The Peripheral Nerve Reconstruction Unit, Department of Neurosurgery and Orthopedic Surgery, Tel Aviv University, Tel Aviv, Israel.
Sackler Faculty of Medicine, Tel Aviv University, Tel Aviv, Israel.
J Orthop Surg Res. 2021 Jul 21;16(1):464. doi: 10.1186/s13018-021-02613-0.
Injury to the infrapatellar branch of the saphenous nerve (IBSN) is a relatively common complication after knee surgery, which can interfere with patient satisfaction and functional outcome. In some cases, injury to the IBSN can lead to formation of a painful neuroma. The purpose of this study was to report the results of surgical treatment in a series of patients with IBSN painful neuroma.

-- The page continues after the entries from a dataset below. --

Definition component_change_password (fuel : nat) (opts : CoreChangePasswordOptions T) :=
  orchestrate_mgmt fuel (CoreChangePasswordOptions.retry_strategy opts) (retry_request_new "change_password" false)
    (λ client, change_password utf8_error response_url form_urlencode from_str_errors client
       (core_change_password_options_into opts)).

Definition component_get_full_cluster_config (fuel : nat) (opts : CoreGetFullClusterConfigOptions T) :=
  orchestrate_mgmt fuel (CoreGetFullClusterConfigOptions.retry_strategy opts)
    (retry_request_new "get_full_cluster_config" false)
    (λ client, get_full_cluster_config utf8_error response_url from_str_errors from_slice_full_cluster_config client
       (core_get_full_cluster_config_options_into opts)).

Definition component_get_full_bucket_config (fuel : nat) (opts : CoreGetFullBucketConfigOptions T) :=
  orchestrate_mgmt fuel (CoreGetFullBucketConfigOptions.retry_strategy opts)
    (retry_request_new "get_full_bucket_config" false)
    (λ client, get_full_bucket_config utf8_error response_url from_str_errors from_slice_full_bucket_config client
       (core_get_full_bucket_config_options_into opts)).

Definition component_load_sample_bucket (fuel : nat) (opts : CoreLoadSampleBucketOptions T) :=
  orchestrate_mgmt fuel (CoreLoadSampleBucketOptions.retry_strategy opts)
    (retry_request_new "load_sample_bucket" false)
    (λ client, load_sample_bucket utf8_error response_url from_str_errors client
       (core_load_sample_bucket_options_into opts)).

Definition component_index_status (fuel : nat) (opts : CoreIndexStatusOptions T) :=
  orchestrate_mgmt fuel (CoreIndexStatusOptions.retry_strategy opts) (retry_request_new "index_status" false)
    (λ client, index_status utf8_error response_url from_str_errors from_slice_index_status client
       (core_index_status_options_into opts)).

Definition component_get_auto_failover_settings (fuel : nat) (opts : CoreGetAutoFailoverSettingsOptions T) :=
  orchestrate_mgmt fuel (CoreGetAutoFailoverSettingsOptions.retry_strategy opts)
    (retry_request_new "get_auto_failover_settings" false)
    (λ client, get_auto_failover_settings utf8_error response_url from_str_errors
       from_slice_auto_failover_settings client (core_get_auto_failover_settings_options_into opts)).

Definition component_get_bucket_stats (fuel : nat) (opts : CoreGetBucketStatsOptions T) :=
  orchestrate_mgmt fuel (CoreGetBucketStatsOptions.retry_strategy opts) (retry_request_new "get_bucket_stats" false)
    (λ client, get_bucket_stats utf8_error response_url from_str_errors from_slice_raw client
       (core_get_bucket_stats_options_into opts)).

End Calls.

(** *** Waits *)

(** Every poll starts from a copy of the helper, which is the same in each. *)
Definition ensure_mgmt {X} (powi : spec_float → Z → spec_float) (fuel : nat)
    (poll : list NodeTarget → io S Mgmtx.Error (bool * X)) (s : S) : S * list Duration * option (outcome Core.Error unit) :=
  ensure_resource (H := exponential_calculator powi) url_parse http_state ServiceType.Mgmt fuel ensure_backoff
    (λ targets _, io_map_err error_of_mgmt ('(finished, _) ← poll targets; mret (finished, tt))) tt s.

Definition component_ensure_manifest (powi : spec_float → Z → spec_float) (fuel : nat)
          (opts : CoreEnsureManifestOptions) :=
  ensure_mgmt powi fuel
    (poll_manifest utf8_error response_url from_str_errors from_slice_manifest radix_error
       (ensure_manifest_helper_new user_agent (CoreEnsureManifestOptions.bucket_name opts)
          (CoreEnsureManifestOptions.manifest_uid opts) (CoreEnsureManifestOptions.on_behalf_of_info opts))).

Definition component_ensure_bucket (powi : spec_float → Z → spec_float) (fuel : nat)
          (opts : CoreEnsureBucketOptions) :=
  ensure_mgmt powi fuel
    (poll_bucket utf8_error response_url from_str_errors from_slice_terse_config
       (ensure_bucket_helper_new user_agent (CoreEnsureBucketOptions.bucket_name opts)
          (CoreEnsureBucketOptions.bucket_uuid opts) (CoreEnsureBucketOptions.want_missing opts)
          (CoreEnsureBucketOptions.on_behalf_of_info opts))).

Definition component_ensure_user (powi : spec_float → Z → spec_float) (fuel : nat) (opts : CoreEnsureUserOptions) :=
  ensure_mgmt powi fuel
    (poll_user utf8_error response_url from_str_errors url_encode parse_from_rfc3339 from_slice_user
       (ensure_user_helper_new user_agent (CoreEnsureUserOptions.username opts)
          (CoreEnsureUserOptions.auth_domain opts) (CoreEnsureUserOptions.want_missing opts)
          (CoreEnsureUserOptions.on_behalf_of_info opts))).

Definition component_ensure_group (powi : spec_float → Z → spec_float) (fuel : nat)
          (opts : CoreEnsureGroupOptions) :=
  ensure_mgmt powi fuel
    (poll_group utf8_error response_url from_str_errors from_slice_group
       (ensure_group_helper_new user_agent (CoreEnsureGroupOptions.group_name opts)
          (CoreEnsureGroupOptions.want_missing opts) (CoreEnsureGroupOptions.on_behalf_of_info opts))).

End Component.

(** ** Theorems *)

Section ComponentTheorems.
Context {P : Profile} {S FullClusterConfig FullBucketConfig RawValue DateTime : Type} `{HttpClient S}.
Context (utf8_error : list Z → option string) (response_url : Response → string)
  (from_str_errors : list Z → option ServerErrors)
  (url_encode : string → string) (parse_from_rfc3339 : string → string + DateTime) (radix_error : string → string).
Context (from_slice_terse_config : list Z → string + TerseConfig)
  (from_slice_manifest : list Z → string + CollectionManifest)
  (from_slice_user : list Z → string + UserAndMetadataJson)
  (from_slice_group : list Z → string + GroupJson).
Context (url_parse : string → string + option string * option Z) (random_range : nat → nat).
Context (http_state : S → HttpComponentState).
Context (user_agent : string) (err_map_component : ErrMapComponent).

(** An operation of the management service is sent again for two reasons only: no node was known, or
    the request could not be sent.  Whatever a node answers, and whatever the strategy allows, nothing is
    sent after an answer. *)
Lemma management_repeated_for {T A} `{RetryStrategy T} fuel (strategy : T) req (operation : Management → io S Mgmtx.Error A) s :
  Forall (λ p, p.1 = RetryReason.ServiceNotAvailable ∨ p.1 = RetryReason.HttpSendRequestFailed)
    (snd (fst (orchestrate_mgmt url_parse random_range http_state user_agent err_map_component fuel strategy req operation s))).
Proof.
  apply (orchestrate_endpoint_reasons err_map_component strategy url_parse random_range http_state ServiceType.Mgmt
    (λ r, r = RetryReason.ServiceNotAvailable ∨ r = RetryReason.HttpSendRequestFailed)); [by left|].
  intros id ep auth s1 s2 e req' reason He Hr. unfold io_map_err in He.
  destruct (operation _ s1) as [s3 [[a|x|]|]]; try done. cbn in He. injection He as _ <-.
  unfold error_of_mgmt, error_to_retry_reason in Hr. cbn in Hr. destruct (Mgmtx.kind x); try done.
  unfold http_retry_reason in Hr. destruct (httpx_kind _); try done. injection Hr as <-. by right.
Qed.

(** The last poll of a wait: every endpoint that was known then was asked, and answered that it has the
    change. *)
Definition wait_ended (poll_one : NodeTarget → io S Mgmtx.Error bool) (s' : S) : Prop :=
  ∃ s1 targets answers,
    (nt_endpoint <$> targets) = (map_to_list (hcs_endpoints (http_state s1))).*2
    ∧ answered poll_one targets s1 answers s' ∧ Forall (λ b, b = true) answers.

Definition pauses_ok (pauses : list Duration) : Prop := Forall (λ d, from_millis 100 <= d <= from_millis 1000) pauses.

(** A helper that has confirmed nothing. *)
Definition fresh_poll {X} (poll : list NodeTarget → io S Mgmtx.Error (bool * X)) (poll_one : NodeTarget → io S Mgmtx.Error bool)
    : Prop := ∃ f : bool * list string → X, poll = λ targets,
  '(finished, confirmed) ← poll_targets poll_one [] targets; mret (finished, f (finished, confirmed)).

We retrospectively identified 37 patients who underwent resection of IBSN painful neuroma at our institution, after failure of non-operative treatment for a minimum of 6 months. Injury to the IBSN resulted from prior orthopedic surgery, vascular surgery, tumor resection, trauma, or infection. Leg pain and health-related quality of life were measured using the numeric rating scale (NRS) and EuroQol 5 dimensions (EQ-5D) questionnaire, respectively. Clinically meaningful improvement in leg pain was defined as reduction in NRS by at least 3 points. Predictors of favorable and unfavorable surgical outcome were investigated using multivariable logistic regression analysis.

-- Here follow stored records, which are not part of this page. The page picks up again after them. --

Lemma location_ser_inj l1 l2 : location_ser (V:=V) l1 = location_ser l2 → l1 = l2.
Proof. destruct l1, l2. by intros [= -> ->]. Qed.
#[local] Instance location_ser_injective : Inj (=) (=) (@location_ser V).
Proof. intros ??. apply location_ser_inj. Qed.
#[local] Instance locations_ser_injective : Inj (=) (=) (@locations_ser V).
Proof. intros l1 l2 [= Hl]. by apply (inj (fmap location_ser)) in Hl. Qed.
#[local] Instance match_operator_ser_injective : Inj (=) (=) (@match_operator_ser V).
Proof. by intros [] []. Qed.

(** All the fields of both sides. *)
Ltac peel_all H := repeat peel H.
Ltac same_fields :=
  repeat match goal with
  | E : (?f <$> ?o1) = (?f <$> ?o2) |- _ => apply (inj (fmap f)) in E
  | E : SerString _ = SerString _ |- _ => injection E as E
  | E : SerBool _ = SerBool _ |- _ => injection E as E
  | E : SerInt _ = SerInt _ |- _ => injection E as E
  | E : location_ser _ = location_ser _ |- _ => apply location_ser_inj in E
  | E : locations_ser _ = locations_ser _ |- _ => apply (inj locations_ser) in E
  | E : ser_strings _ = ser_strings _ |- _ => apply (inj ser_strings) in E
  end.

(** What is told of the parts of a query. *)
Definition determined (q : Query) : Prop :=
  ∀ q', recognised q → recognised q' → query_ser (V:=V) q = query_ser q' → q = q'.

Lemma queries_determined l l' :
  Forall determined l → Forall recognised l → Forall recognised l' →
  SerSeq (V:=V) (map query_ser l) = SerSeq (map query_ser l') → l = l'.
Proof.
  intros Hd Hr Hr' [= Heq]. revert l' Hr' Heq. induction l as [|q l IH]; intros [|q' l'] Hr' Heq; try done.
  injection Heq as Hq Hl. inversion_clear Hd as [|?? Hdq Hdl]. inversion_clear Hr as [|?? Hrq Hrl].
  inversion_clear Hr' as [|?? Hrq' Hrl']. f_equal; [by apply Hdq|by apply IH].
Qed.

Patient-reported leg pain, health-related quality of life, and overall satisfaction with the surgical outcome were obtained at 94 ± 52.9 months after neuroma surgery. Postoperative patient-reported outcomes were available for 25 patients (68% of the cohort), of whom 20 patients (80.0%) reported improvement in leg pain, 17 patients (68.0%) reported clinically meaningful improvement in leg pain, and 17 patients (68%) reported improvement in health-related quality of life. The average NRS pain score improved from 9.43 ± 1.34 to 5.12 ± 3.33 (p < 0.01) and the average EQ-5D functional score improved from 10.48 ± 2.33 to 7.84 ± 2.19 (p < 0.01). Overall patient reported satisfaction with the surgical outcome was good to excellent for 18 patients (72.0%). Older age, multiple prior orthopedic knee surgeries, and failed prior attempts to resect an IBSN neuroma were associated with non-favorable surgical outcome.

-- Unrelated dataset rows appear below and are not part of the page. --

Definition core_search_upsert_index_options_scope_name {T V : Type} (scope_name : string)
    (self : CoreSearchUpsertIndexOptions T V) : CoreSearchUpsertIndexOptions T V :=
  self <| CoreSearchUpsertIndexOptions.scope_name := Some scope_name |>.

Definition core_search_upsert_index_options_retry_strategy {T T' V : Type} (retry_strategy : T')
    (self : CoreSearchUpsertIndexOptions T V) : CoreSearchUpsertIndexOptions T' V :=
  CoreSearchUpsertIndexOptions.mk (CoreSearchUpsertIndexOptions.index self)
    (CoreSearchUpsertIndexOptions.bucket_name self) (CoreSearchUpsertIndexOptions.scope_name self)
    retry_strategy (CoreSearchUpsertIndexOptions.endpoint self) (CoreSearchUpsertIndexOptions.on_behalf_of
    self).

Definition core_search_upsert_index_options_endpoint {T V : Type} (endpoint : string)
    (self : CoreSearchUpsertIndexOptions T V) : CoreSearchUpsertIndexOptions T V :=
  self <| CoreSearchUpsertIndexOptions.endpoint := Some endpoint |>.

Definition core_search_upsert_index_options_on_behalf_of {T V : Type} (on_behalf_of : OnBehalfOfInfo)
    (self : CoreSearchUpsertIndexOptions T V) : CoreSearchUpsertIndexOptions T V :=
  self <| CoreSearchUpsertIndexOptions.on_behalf_of := Some on_behalf_of |>.

Definition core_search_upsert_index_options_into {T V : Type} (opts : CoreSearchUpsertIndexOptions T V) :
    SearchUpsertIndexOptions V :=
  SearchUpsertIndexOptions.mk (CoreSearchUpsertIndexOptions.index opts)
    (CoreSearchUpsertIndexOptions.bucket_name opts) (CoreSearchUpsertIndexOptions.scope_name opts)
    (CoreSearchUpsertIndexOptions.on_behalf_of opts).

Module CoreSearchDeleteIndexOptions.
Section Fields.
Context {T : Type}.
Record CoreSearchDeleteIndexOptions : Type := mk {
  index_name : string;
  bucket_name : option string;
  scope_name : option string;
  retry_strategy : T;
  endpoint : option string;
  on_behalf_of : option OnBehalfOfInfo;
}.
End Fields.
#[global] Arguments CoreSearchDeleteIndexOptions : clear implicits.
End CoreSearchDeleteIndexOptions.
Abbreviation CoreSearchDeleteIndexOptions := CoreSearchDeleteIndexOptions.CoreSearchDeleteIndexOptions.
#[global] Instance core_search_delete_index_options_settable T : Settable (CoreSearchDeleteIndexOptions T) := λ r,
  CoreSearchDeleteIndexOptions.mk (CoreSearchDeleteIndexOptions.index_name r)
    (CoreSearchDeleteIndexOptions.bucket_name r) (CoreSearchDeleteIndexOptions.scope_name r)
    (CoreSearchDeleteIndexOptions.retry_strategy r) (CoreSearchDeleteIndexOptions.endpoint r)
    (CoreSearchDeleteIndexOptions.on_behalf_of r).

Definition core_search_delete_index_options_new (index_name : string) : CoreSearchDeleteIndexOptions
    FailFastRetryStrategy :=
  CoreSearchDeleteIndexOptions.mk index_name None None DEFAULT_RETRY_STRATEGY None None.

Definition core_search_delete_index_options_bucket_name {T : Type} (bucket_name : string)
    (self : CoreSearchDeleteIndexOptions T) : CoreSearchDeleteIndexOptions T :=
  self <| CoreSearchDeleteIndexOptions.bucket_name := Some bucket_name |>.

Definition core_search_delete_index_options_scope_name {T : Type} (scope_name : string)
    (self : CoreSearchDeleteIndexOptions T) : CoreSearchDeleteIndexOptions T :=
  self <| CoreSearchDeleteIndexOptions.scope_name := Some scope_name |>.

Definition core_search_delete_index_options_retry_strategy {T T' : Type} (retry_strategy : T')
    (self : CoreSearchDeleteIndexOptions T) : CoreSearchDeleteIndexOptions T' :=
  CoreSearchDeleteIndexOptions.mk (CoreSearchDeleteIndexOptions.index_name self)
    (CoreSearchDeleteIndexOptions.bucket_name self) (CoreSearchDeleteIndexOptions.scope_name self)
    retry_strategy (CoreSearchDeleteIndexOptions.endpoint self) (CoreSearchDeleteIndexOptions.on_behalf_of
    self).

Definition core_search_delete_index_options_endpoint {T : Type} (endpoint : string)
    (self : CoreSearchDeleteIndexOptions T) : CoreSearchDeleteIndexOptions T :=
  self <| CoreSearchDeleteIndexOptions.endpoint := Some endpoint |>.

Definition core_search_delete_index_options_on_behalf_of {T : Type} (on_behalf_of : OnBehalfOfInfo)
    (self : CoreSearchDeleteIndexOptions T) : CoreSearchDeleteIndexOptions T :=
  self <| CoreSearchDeleteIndexOptions.on_behalf_of := Some on_behalf_of |>.

Definition core_search_delete_index_options_into {T : Type} (opts : CoreSearchDeleteIndexOptions T) :
    SearchDeleteIndexOptions :=
  SearchDeleteIndexOptions.mk (CoreSearchDeleteIndexOptions.index_name opts)
    (CoreSearchDeleteIndexOptions.bucket_name opts) (CoreSearchDeleteIndexOptions.scope_name opts)
    (CoreSearchDeleteIndexOptions.on_behalf_of opts).

Module CoreSearchAnalyzeDocumentOptions.
Section Fields.
Context {T : Type}.
Record CoreSearchAnalyzeDocumentOptions : Type := mk {
  index_name : string;
  doc_content : list Z;
  bucket_name : option string;
  scope_name : option string;
  retry_strategy : T;
  endpoint : option string;
  on_behalf_of : option OnBehalfOfInfo;
}.
End Fields.
#[global] Arguments CoreSearchAnalyzeDocumentOptions : clear implicits.
End CoreSearchAnalyzeDocumentOptions.
Abbreviation CoreSearchAnalyzeDocumentOptions := CoreSearchAnalyzeDocumentOptions.CoreSearchAnalyzeDocumentOptions.
#[global] Instance core_search_analyze_document_options_settable T : Settable (CoreSearchAnalyzeDocumentOptions
    T) := λ r,
  CoreSearchAnalyzeDocumentOptions.mk (CoreSearchAnalyzeDocumentOptions.index_name r)
    (CoreSearchAnalyzeDocumentOptions.doc_content r) (CoreSearchAnalyzeDocumentOptions.bucket_name r)
    (CoreSearchAnalyzeDocumentOptions.scope_name r) (CoreSearchAnalyzeDocumentOptions.retry_strategy r)
    (CoreSearchAnalyzeDocumentOptions.endpoint r) (CoreSearchAnalyzeDocumentOptions.on_behalf_of r).

Definition core_search_analyze_document_options_new (index_name : string) (doc_content : list Z) :
    CoreSearchAnalyzeDocumentOptions FailFastRetryStrategy :=
  CoreSearchAnalyzeDocumentOptions.mk index_name doc_content None None DEFAULT_RETRY_STRATEGY None None.

Definition core_search_analyze_document_options_bucket_name {T : Type} (bucket_name : string)
    (self : CoreSearchAnalyzeDocumentOptions T) : CoreSearchAnalyzeDocumentOptions T :=
  self <| CoreSearchAnalyzeDocumentOptions.bucket_name := Some bucket_name |>.

Definition core_search_analyze_document_options_scope_name {T : Type} (scope_name : string)
    (self : CoreSearchAnalyzeDocumentOptions T) : CoreSearchAnalyzeDocumentOptions T :=
  self <| CoreSearchAnalyzeDocumentOptions.scope_name := Some scope_name |>.

Definition core_search_analyze_document_options_retry_strategy {T T' : Type} (retry_strategy : T')
    (self : CoreSearchAnalyzeDocumentOptions T) : CoreSearchAnalyzeDocumentOptions T' :=
  CoreSearchAnalyzeDocumentOptions.mk (CoreSearchAnalyzeDocumentOptions.index_name self)
    (CoreSearchAnalyzeDocumentOptions.doc_content self) (CoreSearchAnalyzeDocumentOptions.bucket_name self)
    (CoreSearchAnalyzeDocumentOptions.scope_name self) retry_strategy (CoreSearchAnalyzeDocumentOptions.endpoint
    self) (CoreSearchAnalyzeDocumentOptions.on_behalf_of self).

Definition core_search_analyze_document_options_endpoint {T : Type} (endpoint : string)
    (self : CoreSearchAnalyzeDocumentOptions T) : CoreSearchAnalyzeDocumentOptions T :=
  self <| CoreSearchAnalyzeDocumentOptions.endpoint := Some endpoint |>.

Definition core_search_analyze_document_options_on_behalf_of {T : Type} (on_behalf_of : OnBehalfOfInfo)
    (self : CoreSearchAnalyzeDocumentOptions T) : CoreSearchAnalyzeDocumentOptions T :=
  self <| CoreSearchAnalyzeDocumentOptions.on_behalf_of := Some on_behalf_of |>.

Definition core_search_analyze_document_options_into {T : Type} (opts : CoreSearchAnalyzeDocumentOptions T) :
    SearchAnalyzeDocumentOptions :=
  SearchAnalyzeDocumentOptions.mk (CoreSearchAnalyzeDocumentOptions.index_name opts)
    (CoreSearchAnalyzeDocumentOptions.doc_content opts) (CoreSearchAnalyzeDocumentOptions.bucket_name opts)
    (CoreSearchAnalyzeDocumentOptions.scope_name opts) (CoreSearchAnalyzeDocumentOptions.on_behalf_of opts).

Module CoreSearchGetIndexedDocumentsCountOptions.
Section Fields.
Context {T : Type}.
Record CoreSearchGetIndexedDocumentsCountOptions : Type := mk {
  index_name : string;
  bucket_name : option string;
  scope_name : option string;
  retry_strategy : T;
  endpoint : option string;
  on_behalf_of : option OnBehalfOfInfo;
}.
End Fields.
#[global] Arguments CoreSearchGetIndexedDocumentsCountOptions : clear implicits.
End CoreSearchGetIndexedDocumentsCountOptions.
Abbreviation CoreSearchGetIndexedDocumentsCountOptions :=
    CoreSearchGetIndexedDocumentsCountOptions.CoreSearchGetIndexedDocumentsCountOptions.
#[global] Instance core_search_get_indexed_documents_count_options_settable T : Settable
    (CoreSearchGetIndexedDocumentsCountOptions T) := λ r,
  CoreSearchGetIndexedDocumentsCountOptions.mk (CoreSearchGetIndexedDocumentsCountOptions.index_name r)
    (CoreSearchGetIndexedDocumentsCountOptions.bucket_name r)
    (CoreSearchGetIndexedDocumentsCountOptions.scope_name r)
    (CoreSearchGetIndexedDocumentsCountOptions.retry_strategy r)
    (CoreSearchGetIndexedDocumentsCountOptions.endpoint r)
    (CoreSearchGetIndexedDocumentsCountOptions.on_behalf_of r).

Definition core_search_get_indexed_documents_count_options_new (index_name : string) :
    CoreSearchGetIndexedDocumentsCountOptions FailFastRetryStrategy :=
  CoreSearchGetIndexedDocumentsCountOptions.mk index_name None None DEFAULT_RETRY_STRATEGY None None.

Definition core_search_get_indexed_documents_count_options_bucket_name {T : Type} (bucket_name : string)
    (self : CoreSearchGetIndexedDocumentsCountOptions T) : CoreSearchGetIndexedDocumentsCountOptions T :=
  self <| CoreSearchGetIndexedDocumentsCountOptions.bucket_name := Some bucket_name |>.

Definition core_search_get_indexed_documents_count_options_scope_name {T : Type} (scope_name : string)
    (self : CoreSearchGetIndexedDocumentsCountOptions T) : CoreSearchGetIndexedDocumentsCountOptions T :=
  self <| CoreSearchGetIndexedDocumentsCountOptions.scope_name := Some scope_name |>.

Definition core_search_get_indexed_documents_count_options_retry_strategy {T T' : Type} (retry_strategy : T')
    (self : CoreSearchGetIndexedDocumentsCountOptions T) : CoreSearchGetIndexedDocumentsCountOptions T' :=
  CoreSearchGetIndexedDocumentsCountOptions.mk (CoreSearchGetIndexedDocumentsCountOptions.index_name self)
    (CoreSearchGetIndexedDocumentsCountOptions.bucket_name self)
    (CoreSearchGetIndexedDocumentsCountOptions.scope_name self) retry_strategy
    (CoreSearchGetIndexedDocumentsCountOptions.endpoint self)
    (CoreSearchGetIndexedDocumentsCountOptions.on_behalf_of self).

Definition core_search_get_indexed_documents_count_options_endpoint {T : Type} (endpoint : string)
    (self : CoreSearchGetIndexedDocumentsCountOptions T) : CoreSearchGetIndexedDocumentsCountOptions T :=
  self <| CoreSearchGetIndexedDocumentsCountOptions.endpoint := Some endpoint |>.

Definition core_search_get_indexed_documents_count_options_on_behalf_of {T : Type} (on_behalf_of : OnBehalfOfInfo)
    (self : CoreSearchGetIndexedDocumentsCountOptions T) : CoreSearchGetIndexedDocumentsCountOptions T :=
  self <| CoreSearchGetIndexedDocumentsCountOptions.on_behalf_of := Some on_behalf_of |>.

Definition core_search_get_indexed_documents_count_options_into {T : Type}
    (opts : CoreSearchGetIndexedDocumentsCountOptions T) : SearchGetIndexedDocumentsCountOptions :=
  SearchGetIndexedDocumentsCountOptions.mk (CoreSearchGetIndexedDocumentsCountOptions.bucket_name opts)
    (CoreSearchGetIndexedDocumentsCountOptions.scope_name opts)
    (CoreSearchGetIndexedDocumentsCountOptions.index_name opts)
    (CoreSearchGetIndexedDocumentsCountOptions.on_behalf_of opts).

Module CoreSearchPauseIngestOptions.
Section Fields.
Context {T : Type}.
Record CoreSearchPauseIngestOptions : Type := mk {
  index_name : string;
  bucket_name : option string;
  scope_name : option string;
  retry_strategy : T;
  endpoint : option string;
  on_behalf_of : option OnBehalfOfInfo;
}.
End Fields.
#[global] Arguments CoreSearchPauseIngestOptions : clear implicits.
End CoreSearchPauseIngestOptions.
Abbreviation CoreSearchPauseIngestOptions := CoreSearchPauseIngestOptions.CoreSearchPauseIngestOptions.
#[global] Instance core_search_pause_ingest_options_settable T : Settable (CoreSearchPauseIngestOptions T) := λ r,
  CoreSearchPauseIngestOptions.mk (CoreSearchPauseIngestOptions.index_name r)
    (CoreSearchPauseIngestOptions.bucket_name r) (CoreSearchPauseIngestOptions.scope_name r)
    (CoreSearchPauseIngestOptions.retry_strategy r) (CoreSearchPauseIngestOptions.endpoint r)
    (CoreSearchPauseIngestOptions.on_behalf_of r).

Definition core_search_pause_ingest_options_new (index_name : string) : CoreSearchPauseIngestOptions
    FailFastRetryStrategy :=
  CoreSearchPauseIngestOptions.mk index_name None None DEFAULT_RETRY_STRATEGY None None.

Definition core_search_pause_ingest_options_bucket_name {T : Type} (bucket_name : string)
    (self : CoreSearchPauseIngestOptions T) : CoreSearchPauseIngestOptions T :=
  self <| CoreSearchPauseIngestOptions.bucket_name := Some bucket_name |>.

Definition core_search_pause_ingest_options_scope_name {T : Type} (scope_name : string)
    (self : CoreSearchPauseIngestOptions T) : CoreSearchPauseIngestOptions T :=
  self <| CoreSearchPauseIngestOptions.scope_name := Some scope_name |>.

Definition core_search_pause_ingest_options_retry_strategy {T T' : Type} (retry_strategy : T')
    (self : CoreSearchPauseIngestOptions T) : CoreSearchPauseIngestOptions T' :=
  CoreSearchPauseIngestOptions.mk (CoreSearchPauseIngestOptions.index_name self)
    (CoreSearchPauseIngestOptions.bucket_name self) (CoreSearchPauseIngestOptions.scope_name self)
    retry_strategy (CoreSearchPauseIngestOptions.endpoint self) (CoreSearchPauseIngestOptions.on_behalf_of
    self).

We conclude that surgical intervention is efficacious for appropriately selected patients suffering from IBSN painful neuroma.
隐神经髌下支(IBSN)损伤是膝关节手术后一种较为常见的并发症,可影响患者满意度和功能结果。在某些情况下,IBSN 损伤可导致疼痛性神经瘤形成。本研究旨在报告一系列 IBSN 疼痛性神经瘤患者手术治疗的结果。
我们回顾性地确定了 37 名在我院接受 IBSN 疼痛性神经瘤切除术的患者,这些患者在非手术治疗至少 6 个月后均未成功。IBSN 损伤是由先前的矫形外科手术、血管外科手术、肿瘤切除、创伤或感染引起的。腿部疼痛和健康相关生活质量分别使用数字评分量表(NRS)和欧洲五维健康量表(EQ-5D)问卷进行测量。将 NRS 至少降低 3 分定义为腿部疼痛的临床显著改善。使用多变量逻辑回归分析调查手术结果有利和不利的预测因素。
在神经瘤手术后 94 ± 52.9 个月获得了患者报告的腿部疼痛、健康相关生活质量和对手术结果的总体满意度。25 名患者(队列的 68%)获得了术后患者报告的结果,其中 20 名患者(80.0%)报告腿部疼痛改善,17 名患者(68.0%)报告腿部疼痛具有临床意义的改善,17 名患者(68.0%)报告健康相关生活质量改善。NRS 疼痛评分从 9.43 ± 1.34 平均改善至 5.12 ± 3.33(p < 0.01),EQ-5D 功能评分从 10.48 ± 2.33 平均改善至 7.84 ± 2.19(p < 0.01)。18 名患者(72.0%)对手术结果的总体报告满意度为良好至优秀。年龄较大、多次先前的膝关节矫形手术以及先前尝试切除 IBSN 神经瘤失败与手术结果不佳相关。
我们得出结论,手术干预对患有 IBSN 疼痛性神经瘤的适当选择的患者是有效的。